(** X3.  [allPropertiesDidChange()], whatever the change level is (it
    ignores property groups), calls a target and method registered on a
    key [d] for [d] once as an observer of [d], and once more as an
    observer of ['*'] when they are registered on ['*'] too and [d] is not
    ['*']; a registration on ['*'] is called, besides, once for every
    other observed key.  The call leaves the level as it was and nothing
    pending. *)
Theorem allPropertiesDidChange_notifies_every_observer (d : string)
    (t : option nat) (m : nat) (ms : list Member) (o : St) :
  settled o ->
  kvo_observers o !! d = Some ms -> (t, m) ∈ pairs ms ->
  (exists es,
     trace (allPropertiesDidChange o) = trace o ++ es /\
     invocations d t m es = 1%nat /\
     star_invocations d t m es
     = (if bool_decide (d <> "*" /\
                        (t, m) ∈ pairs (default [] (kvo_observers o !! "*")))
        then 1%nat else 0%nat) /\
     (d = "*" ->
      forall k, k ∈ kvo_observed_keys o -> k <> "*" ->
                star_invocations k t m es = 1%nat)) /\
  pending (allPropertiesDidChange o) = false /\
  (0 <= level o -> level (allPropertiesDidChange o) = level o).
Proof.
  intros (Hwf & Hnd & Hcov) Hms Htm. unfold allPropertiesDidChange.
  split; [|split; [apply flush_quiescent|apply level_flush]].
  assert (forall k, k ∈ kvo_observed_keys o -> notified (Some "*") o k)
    as Hall.
  { intros k Hk. exists k. split; [|constructor].
    unfold round_changes. simpl. apply set_addEach_elem. by left. }
  assert (notified (Some "*") o d) as Hd.
  { apply Hall, (Hcov d ms Hms). intros ->. by apply elem_of_nil in Htm. }
  destruct (flush_notified (Some "*") o d t m ms) as (es & Hes & H1 & _);
    try done.
  exists es. split; [done|]. split; [by apply H1|]. split.
  - destruct (flush_star (Some "*") o d t m Hwf Hnd) as (es' & Hes' & S1 & S0).
    rewrite <- (same_continuation _ _ _ _ Hes Hes') in S1, S0.
    case_bool_decide as Hs.
    + destruct Hs as [Hne Hin]. by apply S1.
    + apply S0. right.
      destruct (decide (d = "*")) as [->|Hne]; [by left|right].
      intros Hin. by apply Hs.
  - intros -> k Hk Hne.
    destruct (flush_star (Some "*") o k t m Hwf Hnd) as (es' & Hes' & S1 & _).
    rewrite <- (same_continuation _ _ _ _ Hes Hes') in S1.
    apply S1; [by apply Hall|done|]. by rewrite Hms.
Qed.
(** * redaxios2: a shallow embedding of the request/response pipeline

    Sources embedded here:
    - [src/index.js]: [deepMerge], [mergeConfig], [isCancel], and the
      orchestrator [redaxios] (request building, decoding, classification,
      cancellation);
    - [src/progress.js]: [speedometer], [toAxiosProgress], [withProgress],
      [streamResponse];
    - [src/stream.js]: [createSpeedometer], [progressEvent], [wrapStream],
      [wrapResponseWithProgress].

    JavaScript values are an inductive type; objects are association lists
    kept in [for-in] order; sparse arrays of the speedometer are finite
    maps; promises are modelled by their settlement. *)

From Stdlib Require Import ZArith QArith Qround String Ascii List Bool Lia.
From Stdlib Require Import DecimalString Sorted.
From Stdlib Require DecimalNat DecimalFacts.
From stdpp Require Import base option list gmap strings.

#[local] Set Warnings "-register-all".

Local Open Scope string_scope.
Local Open Scope Z_scope.

(** ** JavaScript values *)

Module JS.

(** Numbers are integers (no claim here depends on fractions held in a
    configuration); a function is known by its name.  Objects are plain:
    their own enumerable string-keyed properties in enumeration order, with
    [Object.prototype] as prototype.  A value carries no prototype of its
    own: an assignment under the accessor key [__proto__], which replaces
    the prototype of the object or does nothing and creates no property, has
    no counterpart here.  The statements on merging are therefore made for
    values without a property of that name ([proto_free] below). *)
Inductive JValue : Type :=
| JUndefined
| JNull
| JBool (b : bool)
| JNum (n : Z)
| JStr (s : string)
| JFun (name : string)
| JArr (items : list JValue)
| JObj (props : list (string * JValue)).

Abbreviation Props := (list (string * JValue)).

(** [typeof v] *)
Definition typeof (v : JValue) : string :=
  match v with
  | JUndefined => "undefined"
  | JNull => "object"
  | JBool _ => "boolean"
  | JNum _ => "number"
  | JStr _ => "string"
  | JFun _ => "function"
  | JArr _ => "object"
  | JObj _ => "object"
  end.

(** ToBoolean *)
Definition truthy (v : JValue) : bool :=
  match v with
  | JUndefined | JNull => false
  | JBool b => b
  | JNum n => negb (n =? 0)
  | JStr s => negb (String.eqb s "")
  | JFun _ | JArr _ | JObj _ => true
  end.

(** [a || b] *)
Definition jor (a b : JValue) : JValue := if truthy a then a else b.

(** [v === 'literal'] *)
Definition is_str (v : JValue) (lit : string) : bool :=
  match v with
  | JStr s => String.eqb s lit
  | _ => false
  end.

(** [String.prototype.toLowerCase] / [toUpperCase] on ASCII code units. *)
Definition lower_ascii (c : ascii) : ascii :=
  let n := nat_of_ascii c in
  if (Nat.leb 65 n && Nat.leb n 90)%bool then ascii_of_nat (n + 32) else c.

Definition upper_ascii (c : ascii) : ascii :=
  let n := nat_of_ascii c in
  if (Nat.leb 97 n && Nat.leb n 122)%bool then ascii_of_nat (n - 32) else c.

Fixpoint map_string (f : ascii -> ascii) (s : string) : string :=
  match s with
  | EmptyString => EmptyString
  | String c s' => String (f c) (map_string f s')
  end.

Definition toLowerCase : string -> string := map_string lower_ascii.
Definition toUpperCase : string -> string := map_string upper_ascii.

(** Decimal rendering of an array index and of an integer. *)
Definition index_key (n : nat) : string :=
  NilZero.string_of_uint (Nat.to_uint n).

Definition string_of_Z (z : Z) : string :=
  NilZero.string_of_int (Z.to_int z).

(** A property key is an array index when it is the canonical decimal
    rendering of an integer below 2^32 - 1; such keys enumerate first, in
    ascending order. *)
Definition array_index (k : string) : option N :=
  match NilZero.uint_of_string k with
  | Some u =>
      let n := N.of_uint u in
      if (String.eqb (NilZero.string_of_uint (N.to_uint n)) k
          && (n <? 4294967295)%N)%bool
      then Some n else None
  | None => None
  end.

(** Own-property lookup. *)
Fixpoint obj_lookup (k : string) (ps : Props) : option JValue :=
  match ps with
  | [] => None
  | (k', v) :: ps' => if String.eqb k' k then Some v else obj_lookup k ps'
  end.

(** Does a new key [k] enumerate before the existing key [k']? *)
Definition enumerates_before (k k' : string) : bool :=
  match array_index k, array_index k' with
  | Some n, Some n' => (n <? n')%N
  | Some _, None => true
  | None, _ => false
  end.

Fixpoint obj_insert_new (k : string) (v : JValue) (ps : Props) : Props :=
  match ps with
  | [] => [(k, v)]
  | (k', v') :: ps' =>
      if enumerates_before k k' then (k, v) :: ps
      else (k', v') :: obj_insert_new k v ps'
  end.

Fixpoint obj_replace (k : string) (v : JValue) (ps : Props) : Props :=
  match ps with
  | [] => []
  | (k', v') :: ps' =>
      if String.eqb k' k then (k', v) :: ps'
      else (k', v') :: obj_replace k v ps'
  end.

(** [out[k] = v] for a data property: an existing property keeps its
    place, a new one is created at its place in the enumeration order.  (For
    [k = "__proto__"] the assignment goes to the accessor of
    [Object.prototype] instead; see [JValue].) *)
Definition obj_set (k : string) (v : JValue) (ps : Props) : Props :=
  match obj_lookup k ps with
  | Some _ => obj_replace k v ps
  | None => obj_insert_new k v ps
  end.
(** * Peering-session reconciliation engine of peering-manager

    A shallow embedding of [peering/models/models.py]: the neighbor
    normalizer of [Router], the session pollers of [BGPGroup] and
    [InternetExchange], session import, the available-peers query and the
    abandonment classifier, together with the properties the specification
    states about them. *)

From Stdlib Require Import ZArith NArith List String Ascii Bool Lia.
From Stdlib Require Import Permutation Sorted.
Import ListNotations.

Set Implicit Arguments.

Local Open Scope string_scope.
Local Open Scope Z_scope.

(** ** Python values and exceptions *)

(** The exceptions the modelled code can meet. *)
Inductive exn : Type :=
| DoesNotExist
| MultipleObjectsReturned
| KeyError (key : string)
| TypeError
| AttributeError
| ValueError
| IntegrityError.

(** Outcome of a Python call: a value or a raised exception. *)
Inductive result (A : Type) : Type :=
| Ok (a : A)
| Raise (e : exn).
Arguments Ok {A} a.
Arguments Raise {A} e.

(** ** The [ipaddress] module of the Python standard library

    Only what the source calls: [ipaddress.ip_address] on a string, the
    [version] attribute, [str()] of an address, and membership of an address
    in a network.  Scoped IPv6 literals (with a zone index) are not
    modelled and are rejected by the parser below. *)
Module ipaddress.

Local Open Scope N_scope.

Inductive ip_version : Type := V4 | V6.

Definition ip_version_eqb (a b : ip_version) : bool :=
  match a, b with
  | V4, V4 | V6, V6 => true
  | _, _ => false
  end.

(** An [IPv4Address] or [IPv6Address] object: its family and its integer. *)
Record IPAddress : Type := mkIP { version : ip_version; ip_int : N }.

Definition eqb (a b : IPAddress) : bool :=
  ip_version_eqb (version a) (version b) && N.eqb (ip_int a) (ip_int b).

(** [str.split(sep)] for a one-character separator. *)
Fixpoint split (sep : ascii) (s : string) : list string :=
  match s with
  | EmptyString => [EmptyString]
  | String c rest =>
      if Ascii.eqb c sep then EmptyString :: split sep rest
      else match split sep rest with
           | [] => [String c EmptyString]
           | hd :: tl => String c hd :: tl
           end
  end.

Definition digit_of (c : ascii) : option N :=
  let n := N_of_ascii c in
  if (48 <=? n)%N && (n <=? 57)%N then Some (n - 48)%N else None.

Definition hex_digit_of (c : ascii) : option N :=
  let n := N_of_ascii c in
  if (48 <=? n)%N && (n <=? 57)%N then Some (n - 48)%N
  else if (97 <=? n)%N && (n <=? 102)%N then Some (n - 87)%N
  else if (65 <=? n)%N && (n <=? 70)%N then Some (n - 55)%N
  else None.

(** [int(s, base)] on a string whose characters were checked by [digit]. *)
Fixpoint int_of (digit : ascii -> option N) (base : N) (acc : N) (s : string)
  : option N :=
  match s with
  | EmptyString => Some acc
  | String c rest =>
      match digit c with
      | Some d => int_of digit base (acc * base + d)%N rest
      | None => None
      end
  end.

(** [IPv4Address._parse_octet]: one to three decimal digits, no leading
    zero on a longer octet, at most 255. *)
Definition _parse_octet (octet_str : string) : option N :=
  match octet_str with
  | EmptyString => None
  | String c rest =>
      if (3 <? String.length octet_str)%nat then None
      else if Ascii.eqb c "0"%char && negb (String.eqb rest EmptyString) then None
      else match int_of digit_of 10 0 octet_str with
           | Some n => if (n <=? 255)%N then Some n else None
           | None => None
           end
  end.

Fixpoint pack (bits : N) (acc : N) (parts : list string)
         (parse : string -> option N) : option N :=
  match parts with
  | [] => Some acc
  | p :: rest =>
      match parse p with
      | Some n => pack bits (N.lor (N.shiftl acc bits) n) rest parse
      | None => None
      end
  end.

Definition ipv4_int_from_string (ip_str : string) : option N :=
  let octets := split "."%char ip_str in
  if negb (Nat.eqb (List.length octets) 4) then None
  else pack 8 0 octets _parse_octet.

(** [IPv6Address._parse_hextet]: one to four hexadecimal digits, either
    case. *)
Definition _parse_hextet (hextet_str : string) : option N :=
  match hextet_str with
  | EmptyString => None
  | _ =>
      if (4 <? String.length hextet_str)%nat then None
      else int_of hex_digit_of 16 0 hextet_str
  end.

Definition is_empty (s : string) : bool := String.eqb s EmptyString.

(** Indices [i] with [1 <= i < len(parts) - 1] whose part is empty. *)
Fixpoint skip_indices (i : nat) (parts : list string) : list nat :=
  match parts with
  | [] => []
  | [_] => []
  | p :: rest =>
      ((if is_empty p then [i] else []) ++ skip_indices (S i) rest)%list
  end.

Definition contains_dot (s : string) : bool :=
  negb (Nat.eqb (List.length (split "."%char s)) 1).

(** Lower-case hexadecimal of a number below 16^4, as ['%x' % n]. *)
Definition hex_char (d : N) : ascii :=
  if (d <? 10)%N then ascii_of_N (48 + d) else ascii_of_N (87 + d).

Definition hex_of (n : N) : string :=
  let d3 := (n / 4096) mod 16 in
  let d2 := (n / 256) mod 16 in
  let d1 := (n / 16) mod 16 in
  let d0 := n mod 16 in
  (if (4096 <=? n) then String (hex_char d3) EmptyString else EmptyString)
  ++ (if (256 <=? n) then String (hex_char d2) EmptyString else EmptyString)
  ++ (if (16 <=? n) then String (hex_char d1) EmptyString else EmptyString)
  ++ String (hex_char d0) EmptyString.

(** [IPv6Address._ip_int_from_string]. *)
Definition ipv6_int_from_string (ip_str : string) : option N :=
  if is_empty ip_str then None else
  let parts := split ":"%char ip_str in
  if (List.length parts <? 3)%nat then None else
  let last_part := List.last parts EmptyString in
  let parts' :=
    if contains_dot last_part then
      match ipv4_int_from_string last_part with
      | Some v4 =>
          Some (List.removelast parts
                ++ [hex_of (N.land (N.shiftr v4 16) 65535);
                    hex_of (N.land v4 65535)])%list
      | None => None
      end
    else Some parts in
  match parts' with
  | None => None
  | Some parts =>
      let len := List.length parts in
      if (9 <? len)%nat then None else
      let first_empty := is_empty (List.hd EmptyString parts) in
      let last_empty := is_empty (List.last parts EmptyString) in
      match skip_indices 1 (List.tl parts) with
      | _ :: _ :: _ => None
      | [skip_index] =>
          let parts_hi := skip_index in
          let parts_lo := (len - skip_index - 1)%nat in
          if first_empty && negb (Nat.eqb (parts_hi - 1) 0) then None else
          if last_empty && negb (Nat.eqb (parts_lo - 1) 0) then None else
          let parts_hi := if first_empty then (parts_hi - 1)%nat else parts_hi in
          let parts_lo := if last_empty then (parts_lo - 1)%nat else parts_lo in
          if (8 <=? parts_hi + parts_lo)%nat then None else
          let parts_skipped := (8 - (parts_hi + parts_lo))%nat in
          match pack 16 0 (List.firstn parts_hi parts) _parse_hextet with
          | None => None
          | Some hi =>
              pack 16 (N.shiftl hi (16 * N.of_nat parts_skipped))
                   (List.skipn (len - parts_lo) parts) _parse_hextet
          end
      | [] =>
          if negb (Nat.eqb len 8) then None
          else if first_empty || last_empty then None
          else pack 16 0 parts _parse_hextet
      end
  end.

(** [ipaddress.ip_address(address)] on a string: an IPv4 address if it
    parses as one, else an IPv6 address, else [ValueError] ([None]). *)
Definition ip_address (address : string) : option IPAddress :=
  match ipv4_int_from_string address with
  | Some n => Some (mkIP V4 n)
  | None =>
      match ipv6_int_from_string address with
      | Some n => Some (mkIP V6 n)
      | None => None
      end
  end.

Fixpoint join (sep : string) (l : list string) : string :=
  match l with
  | [] => EmptyString
  | [x] => x
  | x :: rest => x ++ sep ++ join sep rest
  end.

(** Scan of [_compress_hextets]: the first longest run of ["0"] hextets,
    as (start, length). *)
Fixpoint best_run (hextets : list string) (index : nat)
         (cur_start : option nat) (cur_len : nat)
         (best_start : nat) (best_len : nat) : nat * nat :=
  match hextets with
  | [] => (best_start, best_len)
  | h :: rest =>
      if String.eqb h "0" then
        let cur_len := S cur_len in
        let cur_start := match cur_start with
                         | None => index
                         | Some s => s
                         end in
        if (best_len <? cur_len)%nat
        then best_run rest (S index) (Some cur_start) cur_len cur_start cur_len
        else best_run rest (S index) (Some cur_start) cur_len best_start best_len
      else best_run rest (S index) None 0%nat best_start best_len
  end.

Definition _compress_hextets (hextets : list string) : list string :=
  let '(best_start, best_len) := best_run hextets 0 None 0 0%nat 0%nat in
  if (1 <? best_len)%nat then
    let best_end := (best_start + best_len)%nat in
    let hextets1 :=
      if Nat.eqb best_end (List.length hextets)
      then (hextets ++ [EmptyString])%list else hextets in
    let hextets2 :=
      (List.firstn best_start hextets1 ++ [EmptyString]
       ++ List.skipn best_end hextets1)%list in
    if Nat.eqb best_start 0 then EmptyString :: hextets2 else hextets2
  else hextets.

Definition hextets_of (n : N) : list string :=
  List.map (fun k => hex_of (N.land (N.shiftr n (16 * k)) 65535))
           [7; 6; 5; 4; 3; 2; 1; 0]%N.

Definition octets_of (n : N) : list N :=
  List.map (fun k => N.land (N.shiftr n (8 * k)) 255) [3; 2; 1; 0]%N.

Fixpoint dec_digits (fuel : nat) (n : N) (acc : string) : string :=
  match fuel with
  | O => acc
  | S fuel =>
      let acc := String (ascii_of_N (48 + n mod 10)) acc in
      if (n <? 10)%N then acc else dec_digits fuel (n / 10)%N acc
  end.

Definition dec_of (n : N) : string := dec_digits 3 n EmptyString.

(** [str(address)]. *)
Definition str (a : IPAddress) : string :=
  match version a with
  | V4 => join "." (List.map dec_of (octets_of (ip_int a)))
  | V6 => join ":" (_compress_hextets (hextets_of (ip_int a)))
  end.

End ipaddress.

(** ** Router: the neighbor normalizer *)

(** The per-peer mapping of NAPALM's [get_bgp_neighbors]; only the key the
    normalizer reads is kept.  [None] is the key [remote_as] being absent. *)
Record peer_details : Type := mkDetails { remote_as : option Z }.

(** One VRF of NAPALM's [get_bgp_neighbors]: its ["peers"] dict, in
    iteration order. *)
Record vrf_entry : Type := mkVrf { peers : list (string * peer_details) }.

(** The whole answer, a dict from VRF name to entry, in iteration order. *)
Definition napalm_dict_t : Type := list (string * vrf_entry).

(** A record of the normalizer's output. *)
Record bgp_peer : Type :=
  mkPeer { ip_address : ipaddress.IPAddress; remote_asn : Z }.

• [What to do]
All lines above between those holding "invocations d t m es = 1%nat /\" and "forall k, k ∈ kvo_observed_keys o -> k", inclusive, must be set down unchanged, and no other line may be included.

• [Result]
     invocations d t m es = 1%nat /\
     star_invocations d t m es
     = (if bool_decide (d <> "*" /\
                        (t, m) ∈ pairs (default [] (kvo_observers o !! "*")))
        then 1%nat else 0%nat) /\
     (d = "*" ->
      forall k, k ∈ kvo_observed_keys o -> k <> "*" ->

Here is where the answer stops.